Few new-generation robots are agile. Technologies such as machine learning and computer vision help these robots identify objects and train them. Increased agility is expanding in applications in warehousing & distribution, surgery, and food preparation. Kindred, a robotics startup, combines the power of computer vision, human supervision, and machine learning into its products to help warehouse workers sort things for shipment more efficiently and accurately.
Improved learning and agility imply that robots are becoming more versatile. Unlike traditional industrial robots that are capable of performing a single task such as molding or metal fabrication, some newer robots can perform multiple tasks with minimal reprogramming. For example, some logistics companies use such robots to perform tasks such as metal fabrication, assembly and packaging at its warehouses.
The majority of newer robots are capable of performing navigating and working in unstructured environments alongside humans, rather than remaining glued to a fixed location within caged workplaces. These robots are embedded with multiple IoT sensors, computer vision capabilities, and mapping and location software to help them identify objects, sites, and people. Furthermore, they can navigate workplaces and home environments by avoiding hurdles. For example, Savioke’s next-generation robots can easily navigate indoor environments. At the same time, OTTO’s autonomous vehicles can learn and self-adjust their paths by using laser-based perception and memory-based visual reference points.
Several robots are now capable of interacting with humans because of natural language processing (NLP), computer vision, and speech recognition. This paves the way for broader applications for human-robot interaction with little to negligible human training. For instance, Jibo, a personal robot built for home entertainment and automation purposes, leverages the power of face recognition technology to personalize its interactions. Similarly, banks and financial institutions are employing and training them to interact and communicate with customers to resolve basic queries.

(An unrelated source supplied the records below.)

(** The blocks of the table hold its entries, when the entries fill them. *)
Lemma table_parts_uefi sys boot size per first disk n : 0 < size -> Z.of_nat per * size = 512 ->
  (forall k, (k < n * per)%nat -> plain_entry boot (entry_block size first disk k) (entry_offset size k)) ->
  table_parts sys boot.1 size (Z.of_nat per) first disk (Z.of_nat n) = uefi_parts sys boot size first disk (n * per).
Proof.
  intros Hs Hp. unfold table_parts, uefi_parts. rewrite Nat2Z.id. induction n as [|n IH]; intros Hpl; [reflexivity|].
  rewrite List.seq_S, flat_map_app, IH by (intros k Hk; apply Hpl; lia). replace (S n * per)%nat with (n * per + per)%nat by lia.
  rewrite List.seq_app, flat_map_app, !Nat.add_0_l. f_equal. cbn [flat_map]. rewrite app_nil_r. symmetry.
  apply block_parts_uefi; auto. intros j Hj. apply Hpl. nia.
Qed.

Section Spec.
Context {H D : Type} `{KH : KernelHeap H} `{KHL : !KernelHeapLaws H}.
Implicit Types (s : dal H D).

(** A slot not yet used, and the partitions [ps] at the front of the array. *)
Definition blank (p : partition_t) : Prop := part_valid p = false /\ isSystemPartition p = false.
Definition holds (d : drive_t D) (ps : list partition_t) : Prop :=
  partitionCount d = Z.of_nat (length ps) /\
  exists rest, partitions d = ps ++ rest /\ Z.of_nat (length (ps ++ rest)) = MAX_PARTITIONS /\
    Forall (fun p => part_valid p = true) ps /\ Forall blank rest.

Lemma fill_slot_app sys a b c ps p rest :
  Forall (fun q => part_valid q = true) ps -> blank p ->
  fill_slot sys a b c (ps ++ p :: rest) = ps ++ mk_part a b c sys (u64 ((b - a) * 512)) true :: rest.
Proof.
  intros Hps [Hp1 Hp2]. induction Hps as [|q ps Hq _ IH]; cbn [app fill_slot].
  - now rewrite Hp1, Hp2, orb_false_r.
  - now rewrite Hq, IH.
Qed.

Lemma holds_add d ps sys a b c :
  holds d ps -> Z.of_nat (length ps) < MAX_PARTITIONS ->
  holds (w_parts (u64 (partitionCount d + 1)) (fill_slot sys a b c (partitions d)) d)
    (ps ++ [mk_part a b c sys (u64 ((b - a) * 512)) true]).
Proof.
  intros (Hn & rest & E & Hlen & Hv & Hb) Hps. destruct rest as [|p rest]; [rewrite app_nil_r in Hlen; lia|].
  apply Forall_cons in Hb as [Hp Hb]. split; cbn [w_parts partitionCount partitions].
  - rewrite Hn, length_app. cbn [length]. unfold MAX_PARTITIONS in *. rewrite wrap_small by (pow2_consts; lia). lia.
  - exists rest. rewrite E, fill_slot_app, <- app_assoc by assumption. splits; auto.
    + rewrite !length_app in *. exact Hlen.
    + apply Forall_app. split; [exact Hv|repeat constructor].
Qed.

(** [s] is [s0] with the partitions [ps] entered for the drive; the cache may differ, and
    the drive still serves its blocks. *)
Record entered s0 (drv cap : Z) (disk : Z -> list Z) (ps : list partition_t) s : Prop := {
  en_parts : holds (drive_of s drv) ps;
  en_system : isSystemDrive (drive_of s drv) = isSystemDrive (drive_of s0 drv);
  en_read : d_read (drive_of s drv) = d_read (drive_of s0 drv);
  en_serves : serves (dl_stor s) drv cap disk;
  en_other : forall x, x <> drv -> drive_of s x = drive_of s0 x;
  en_lock : gptLock s = gptLock s0;
  en_heap : dl_heap s = dl_heap s0
}.

Lemma entered_stor s0 drv cap disk ps s st :
  entered s0 drv cap disk ps s -> drives st = drives (dl_stor s) -> serves st drv cap disk -> entered s0 drv cap disk ps (put_stor st s).
Proof.
  intros [] E1 E2. assert (forall x, drive_of (put_stor st s) x = drive_of s x) as E by (intros x; unfold drive_of; cbn; congruence).
  split; rewrite ?E; auto. intros x Hx. rewrite E. auto.
Qed.

Lemma entered_dev s0 drv cap disk ps s st :
  entered s0 drv cap disk ps s -> drives st = drives (dl_stor s) -> dev st = dev (dl_stor s) -> entered s0 drv cap disk ps (put_stor st s).
Proof. intros He E1 E2. apply entered_stor; auto. apply (serves_ext (dl_stor s)); [now rewrite E1|exact E2|now destruct He]. Qed.

Section Reading.
Variable (fuel : nat) (bootPartGUID : Z * Z) (s0 : dal H D) (drv cap : Z) (disk : Z -> list Z).
Hypothesis Hcap : cap <= 2 ^ 64.
Abbreviation sysd := (isSystemDrive (drive_of s0 drv)).

Lemma add_entry_spec ps s e b :
  entered s0 drv cap disk ps s -> e + GPT_ENTRY_USED <= BCACHE_BLOCK_SIZE ->
  let new := if entry_used b e then [part_of sysd bootPartGUID.1 b e] else [] in
  Z.of_nat (length (ps ++ new)) <= MAX_PARTITIONS ->
  Returns (add_entry bootPartGUID drv e b s) (fun s' => entered s0 drv cap disk (ps ++ new) s' /\
    exists f, dl_stor s' = set_drives f (dl_stor s)).
Proof.
  intros Hs He new Hlen. unfold add_entry. destruct (Z.gtb_spec (e + GPT_ENTRY_USED) BCACHE_BLOCK_SIZE); [lia|]. fold (entry_used b e). unfold new in *.
  destruct (entry_used b e); [|apply Returns_ret; rewrite app_nil_r; split; [exact Hs|]].
  - apply Returns_ret. split; [|now eexists]. destruct Hs. rewrite length_app in Hlen. cbn [length] in Hlen.
    set (s' := upd_drive _ _ s).
    assert (forall g x, drive_of (upd_drive drv g s) x = if x =? drv then g (drive_of s drv) else drive_of s x) as Ed.
    { intros g x. unfold drive_of, upd_drive. cbn. unfold upd. now destruct (Z.eqb_spec x drv) as [->|]. }
    split; unfold s'; rewrite ?Ed, ?Z.eqb_refl; auto.
    + rewrite en_system0, andb_diag. apply holds_add; [exact en_parts0|lia].
    + apply (serves_ext (dl_stor s)); [|reflexivity|exact en_serves0]. cbn. now rewrite upd_eq.
    + intros x Hx. rewrite Ed, (proj2 (Z.eqb_neq x drv) Hx). auto.
  - exists (drives (dl_stor s)). now destruct (dl_stor s).
Qed.

Lemma add_chunk_spec ps s l first size per i :
  entered s0 drv cap disk ps s -> idle (dl_stor s) l -> (length l < fuel)%nat -> 0 <= first + i < cap ->
  GPT_ENTRY_USED <= size -> 0 <= per -> per * size <= BCACHE_BLOCK_SIZE ->
  let new := block_parts sysd bootPartGUID.1 size per (bytes_at 0 (disk (first + i))) in
  Z.of_nat (length (ps ++ new)) <= MAX_PARTITIONS ->
  Returns (add_chunk fuel bootPartGUID drv first size per i s) (fun s' => entered s0 drv cap disk (ps ++ new) s' /\
    exists l', idle (dl_stor s') l' /\ length l' = length l).
Proof.
  intros Hs Hi Hf Hfirst Hsz Hper Hper2 new Hlen. unfold add_chunk, get_block. rewrite wrap_small by (pow2_consts; lia).
  destruct l as [|b l]; [destruct Hi as (_ & Hi & _); cbn in Hi; lia|].
  eapply Returns_bind.
  { eapply Returns_bind; [exact (idle_get fuel drv (first + i) _ b l cap disk Hi Hf (en_serves _ _ _ _ _ _ Hs) Hfirst)|].
    intros [r st] (-> & Hb & Hh & Ed & Edr & Edev). apply Returns_ret.
    exact (conj eq_refl (conj Hb (conj Hh (conj Ed (entered_stor _ _ _ _ _ _ _ Hs Edr Edev)))) :
      (fun '(r, s') => r = b /\ b <> 0 /\ held (dl_stor s') b l /\ data (bc_buf (dl_stor s') b) = disk (first + i) /\
         entered s0 drv cap disk ps s') (b, put_stor st s)). }
  intros [r s1] (-> & Hb & Hh & Ed & Hs1). rewrite (proj2 (Z.eqb_neq b 0) Hb). set (blk := bytes_at 0 (disk (first + i))) in *.
  eapply Returns_bind.
  { apply (for_up_Returns (fun j s => entered s0 drv cap disk (ps ++ block_parts sysd bootPartGUID.1 size j blk) s /\
             held (dl_stor s) b l /\ block_of s b = blk)).
    - rewrite app_nil_r. splits; auto. unfold block_of. now rewrite Ed.
    - intros j s2 Hj (Hs2 & Hh2 & Eb). rewrite Eb. cbn [Z.add] in Hj. rewrite Z2Nat.id in Hj by lia.
      assert (Z.of_nat (length ((ps ++ block_parts sysd bootPartGUID.1 size j blk) ++
        (if entry_used blk (j * size) then [part_of sysd bootPartGUID.1 blk (j * size)] else []))) <= MAX_PARTITIONS) as Hl.
      { rewrite <- app_assoc, <- block_parts_succ by lia. eapply Z.le_trans; [|exact Hlen]. apply inj_le.
        rewrite !length_app. apply Nat.add_le_mono_l. unfold new, block_parts, offsets. rewrite !length_map.
        replace (Z.to_nat per) with (Z.to_nat (j + 1) + (Z.to_nat per - Z.to_nat (j + 1)))%nat by lia.
        rewrite (List.seq_app (Z.to_nat (j + 1))), map_app, List.filter_app, length_app. lia. }
      eapply Returns_mono; [apply (add_entry_spec _ s2 (j * size) blk Hs2); [unfold GPT_ENTRY_USED, BCACHE_BLOCK_SIZE in *; nia|exact Hl]|].
      intros s3 (Hs3 & f & Ef). rewrite <- app_assoc, <- block_parts_succ in Hs3 by lia. splits; [exact Hs3| |].
      + rewrite Ef. now apply held_drives.
      + unfold block_of. rewrite Ef. exact Eb. }
  intros s2 (Hs2 & Hh2 & _). cbn [Z.add] in Hs2. rewrite Z2Nat.id in Hs2 by lia. unfold release_block.
  eapply Returns_bind; [exact (held_release _ _ _ Hh2)|]. intros st (Hi' & E1 & E2). apply Returns_ret. split.
  - now apply entered_dev.
  - exists (l ++ [b]). split; [exact Hi'|]. rewrite length_app. cbn. lia.
Qed.
End Reading.
End Spec.

(** What the blocks that are read make of the drive. *)
Lemma gpt_initialise_spec {H D} `{KH : KernelHeap H} `{KHL : !KernelHeapLaws H} fuel boot drv
    (s : dal H D) l cap disk R :
  let hdr := bytes_at 0 (disk 1) in
  let size := entrySize hdr in
  let per := 512 / size in
  let first := if gptArrayStartLBA hdr =? 0 then 2 else gptArrayStartLBA hdr in
  let n := partCount hdr / per in
  let ps := table_parts (isSystemDrive (drive_of s drv)) boot.1 size per first disk n in
  idle (dl_stor s) l -> (length l < fuel)%nat -> serves (dl_stor s) drv cap disk -> gptLock s = false ->
  kh_ok (dl_heap s) -> kh_live (dl_heap s) R -> holds (drive_of s drv) [] ->
  GPT_ENTRY_USED <= size <= 512 -> 0 <= partCount hdr -> 0 <= first -> first + n <= cap -> 2 <= cap <= 2 ^ 64 ->
  Z.of_nat (length ps) <= MAX_PARTITIONS ->
  Safe (gpt_initialise_drive fuel boot drv s) (fun '(ok, s') =>
    ok = true /\ holds (drive_of s' drv) ps /\ (forall x, x <> drv -> drive_of s' x = drive_of s x) /\
    (exists l', idle (dl_stor s') l' /\ length l' = length l) /\ serves (dl_stor s') drv cap disk /\
    gptLock s' = false /\ kh_ok (dl_heap s') /\ kh_live (dl_heap s') R).
Proof.
  intros hdr size per first n ps Hi Hf Hd Hlk Hok Hlive Hh Hsz Hpc Hfirst Hlast Hcap Hlen. unfold gpt_initialise_drive, GPT_HEADER_SIZE.
  assert (1 <= per /\ per * size <= 512 /\ 0 <= n) as (Hper & Hper2 & Hn).
  { unfold per, n, GPT_ENTRY_USED in *. splits; [apply Z.div_le_lower_bound; lia| |].
    - rewrite Z.mul_comm. apply Z.mul_div_le. lia.
    - apply Z.div_pos; [lia|]. apply Z.div_str_pos. lia. }
  pose proof (kh_malloc_spec 96 _ _ ltac:(lia) Hok Hlive) as HM. destruct (kh_malloc 96 (dl_heap s)) as [[a h]|?| | |]; try contradiction; [|exact I].
  destruct HM as (na & Ha & _ & _ & _ & Hok1 & Hlive1 & _). cbn [mbind outcome_bind]. cbn [gptLock put_heap]. rewrite Hlk. cbn [acquireLock mbind outcome_bind].
  set (s1 := put_gptLock true (put_heap h s)).
  assert (entered s1 drv cap disk [] s1) as He1 by (split; auto; exact Hh).
  destruct l as [|b l]; [destruct Hi as (_ & Hi & _); cbn in Hi; lia|]. unfold get_block.
  destruct (idle_get fuel drv 1 (dl_stor s1) b l cap disk Hi Hf Hd ltac:(lia)) as ([r st] & Eg & -> & Hb & Hheld & Ed & Edr & Edev).
  rewrite Eg. cbn [mbind outcome_bind]. rewrite (proj2 (Z.eqb_neq b 0) Hb).
  change (block_of (put_stor st s1) b) with (bytes_at 0 (data (bc_buf st b))). rewrite Ed. fold hdr. unfold release_block.
  destruct (held_release _ _ _ Hheld) as (st2 & Er & Hi2 & Edr2 & Edev2). cbn [dl_stor put_stor]. rewrite Er. cbn [mbind outcome_bind].
  set (s2 := put_stor st2 (put_stor st s1)). fold size per first n.
  assert (entered s1 drv cap disk [] s2) as He2 by (apply entered_dev; auto; apply entered_stor; auto).
  rewrite (proj2 (Z.eqb_neq size 0)), (proj2 (Z.eqb_neq per 0)) by (unfold GPT_ENTRY_USED in *; lia). cbn [orb].
  assert (Returns (for_up (Z.to_nat n) 0 (add_chunk fuel boot drv first size per) s2) (fun s' =>
    entered s1 drv cap disk ps s' /\ exists l', idle (dl_stor s') l' /\ length l' = S (length l))) as (s3 & E3 & He3 & l3 & Hi3 & Hl3).
  { eapply Returns_mono; [apply (for_up_Returns (fun k s' => entered s1 drv cap disk
      (table_parts (isSystemDrive (drive_of s drv)) boot.1 size per first disk k) s' /\ exists l', idle (dl_stor s') l' /\ length l' = S (length l)))|].
    - split; [exact He2|]. exists (l ++ [b]). split; [exact Hi2|]. rewrite length_app. cbn. lia.
    - intros k s4 Hk (He4 & l4 & Hi4 & Hl4). cbn [Z.add] in Hk. rewrite Z2Nat.id in Hk by lia.
      eapply Returns_mono; [apply (add_chunk_spec fuel boot s1 drv cap disk ltac:(lia) _ s4 l4 first size per k He4 Hi4)|]; auto; try lia.
      + rewrite Hl4. exact Hf.
      + rewrite <- table_parts_succ by lia. eapply Z.le_trans; [|exact Hlen]. apply inj_le. unfold ps, table_parts.
        replace (Z.to_nat n) with (Z.to_nat (k + 1) + (Z.to_nat n - Z.to_nat (k + 1)))%nat by lia.
        rewrite (List.seq_app (Z.to_nat (k + 1))), flat_map_app, length_app. apply Nat.le_add_r.
      + intros s5 (He5 & l5 & Hi5 & Hl5). rewrite <- table_parts_succ in He5 by lia. split; [exact He5|].
        exists l5. split; [exact Hi5|congruence].
    - intros s'. cbn [Z.add]. rewrite Z2Nat.id by lia. auto. }
  rewrite E3. cbn [mbind outcome_bind]. destruct He3. rewrite en_heap0. cbn [dl_heap s1 put_gptLock put_heap].
  destruct (kh_free_spec a na R h Hok1 Hlive1) as (h' & Eh & Hok' & Hlive'). rewrite Eh. cbn [mbind outcome_bind Safe].
  splits; auto. exists l3. split; [exact Hi3|]. cbn. lia.
Qed.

The demand for next-generation robots is growing because of falling prices and increasing popularity. The average selling price of conventional industrial robots is falling by over 4 percent annually, and researchers predict rates of cobots to decline by around 3 percent per year. The average cost of the majority of service robots is expected to shrink by 2 to 9 percent each year as well.
Shortages in labors are also fueling the demand for robots. For instance, several factories in China, farms in the United States, and restaurants and healthcare facilities in Singapore are facing labor shortages. Hence, in such situations, robots offer a viable replacement for human workers. Some businesses, such as the automotive sector, are employing and training collaborative robots to perform physically-challenging tasks, allowing aging workers to focus on less taxing work. On the other hand, rising labor costs are making these next-gen robots a reasonable alternative to workers.
Robots are no longer limited to performing a single task, but multiple functions outside of their usual caged environments. As robots themselves get better, flexible, agile, cheaper, and faster, their importance is growing. Businesses will feel their impact far beyond the warehouse floor. With the growing popularity of next-gen robots, senior executives and professionals of all business sectors can inform and prepare themselves to take advantage of the increasingly able robot workers.